Lars Wienbrandt, Jan Christian Kässens, David Ellinghaus
Year of publication:
Journal title abbreviated:
Journal title long:
Unknown Journal
Haplotype phasing of individual samples is commonly carried out as a precursor step before genotype imputation to reduce the runtime complexity of the imputation step and to improve imputation accuracy. The phasing process is time-consuming and generally exceeds hours even on server-grade computing systems. Loh et al. recently introduced a fast and effective reference-based haplotype phasing software named EAGLE2 which scales linearly with the number of reference samples and variants to phase. We discovered that from the several steps of the EAGLE2 phasing process, data preparation for the internally used HapHedge data structure already consumes about half of the total runtime in general use cases.
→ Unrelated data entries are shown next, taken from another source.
(** X4.  Whatever a field's [validate] returns, for a field of any class, in
    any world and for any input, is an instance of the field's allowed
    types; it is not [None] when the field is required; and, when the field
    has choices and the value returned equals itself (as every value does
    but a NaN or a sequence that holds one, whose membership by identity is
    not represented), it equals one of the field's choices. *)
Theorem validate_returns_accepted_value f value w r :
  fst (validate parse f value w) = Ok r ->
  isinstance r (_allowed_types (base f)) = true
  /\ (required f = true -> r <> VNone)
  /\ (forall permitted, choices f = Some permitted -> py_eq r r = true ->
        py_in r permitted = true).
Proof.
  intros H. destruct (validate_ok_from_base parse f value w r H) as (x & Hx).
  apply BaseField_validate_ok in Hx as (Hcheck & Hreq & Hch).
  split; [by apply (instance_check_ok f x)|]. split; [done|].
  intros permitted Hpermitted _. by apply Hch.
Qed.
(** *** The product is within half a unit in the last place *)

Lemma mul_near (mx my : positive) (ex ey : Z) :
  2 ^ 52 <= Zpos mx < 2 ^ 53 -> 2 ^ 52 <= Zpos my < 2 ^ 53 ->
  -1000 <= ex + ey <= 800 ->
  exists (m : positive) (e : Z),
    PyFloat.mul (S754_finite false mx ex) (S754_finite false my ey)
    = S754_finite false m e
    /\ 2 ^ 52 <= Zpos m < 2 ^ 53
    /\ 52 <= e - (ex + ey) <= 54
    /\ 2 * Zpos m * 2 ^ (e - (ex + ey)) - 2 ^ (e - (ex + ey))
       <= 2 * (Zpos mx * Zpos my)
       <= 2 * Zpos m * 2 ^ (e - (ex + ey)) + 2 ^ (e - (ex + ey))
    /\ (Zpos my = 2 ^ 52 -> m = mx /\ e = ex + ey + 52).
Proof.
  intros Hx Hy He.
  unfold PyFloat.mul, SFmul. cbn [xorb].
  rewrite Pos2Z.inj_mul.
  set (N := Zpos mx * Zpos my).
  assert (HN : 2 ^ 104 <= N < 2 ^ 106).
  { change (2 ^ 104) with (2 ^ 52 * 2 ^ 52).
    change (2 ^ 106) with (2 ^ 53 * 2 ^ 53). unfold N. nia. }
  assert (Hd : exists d, 105 <= d <= 106 /\ 2 ^ (d - 1) * 1 <= N < 2 ^ d * 1).
  { destruct (Z_lt_le_dec N (2 ^ 105)).
    - exists 105. change (2 ^ (105 - 1)) with (2 ^ 104). lia.
    - exists 106. change (2 ^ (106 - 1)) with (2 ^ 105). lia. }
  destruct Hd as (d & Hd & Hq).
  destruct (binary_round_aux_normal N 1 (ex + ey) d)
    as (m3 & e3 & Hr & Hm3 & He3 & Hhalf & Hex); try lia.
  rewrite Z.div_1_r, loc_of_1 in Hr. rewrite Hr.
  exists m3, e3. split; [reflexivity|]. split; [exact Hm3|].
  split; [lia|]. split; [lia|].
  intros E.
  assert (Hd105 : d = 105).
  { destruct (Z.eq_dec d 106) as [->|]; [|lia].
    change (2 ^ (106 - 1)) with (2 ^ 53 * 2 ^ 52) in Hq. unfold N in Hq. nia. }
  subst d. change (2 ^ (105 - 53)) with (2 ^ 52) in Hex.
  destruct Hex as [-> Hm].
  - unfold N. rewrite E, Z.mul_1_r. apply Z.mod_mul. lia.
  - split; [|lia]. unfold N in Hm. rewrite E in Hm. 
    assert (Zpos m3 = Zpos mx) by nia. congruence.
Qed.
We addressed this problem by introducing a new design for reconfigurable architectures that accelerates this part of the software by a factor of up to 29 on a Xilinx Kintex UltraScale FPGA, resulting in a total speedup of the complete phasing process of almost 2 (the theoretical limit according to Amdahl’s Law) when compared to a server-grade computing system with two Intel Xeon CPUs. As a result, we reduced the EAGLE2 runtime of genome-wide phasing of 520,000 variants in 2500 samples using the 1000 Genomes Project reference panel from 68 min to 39 min on our system while maintaining quality.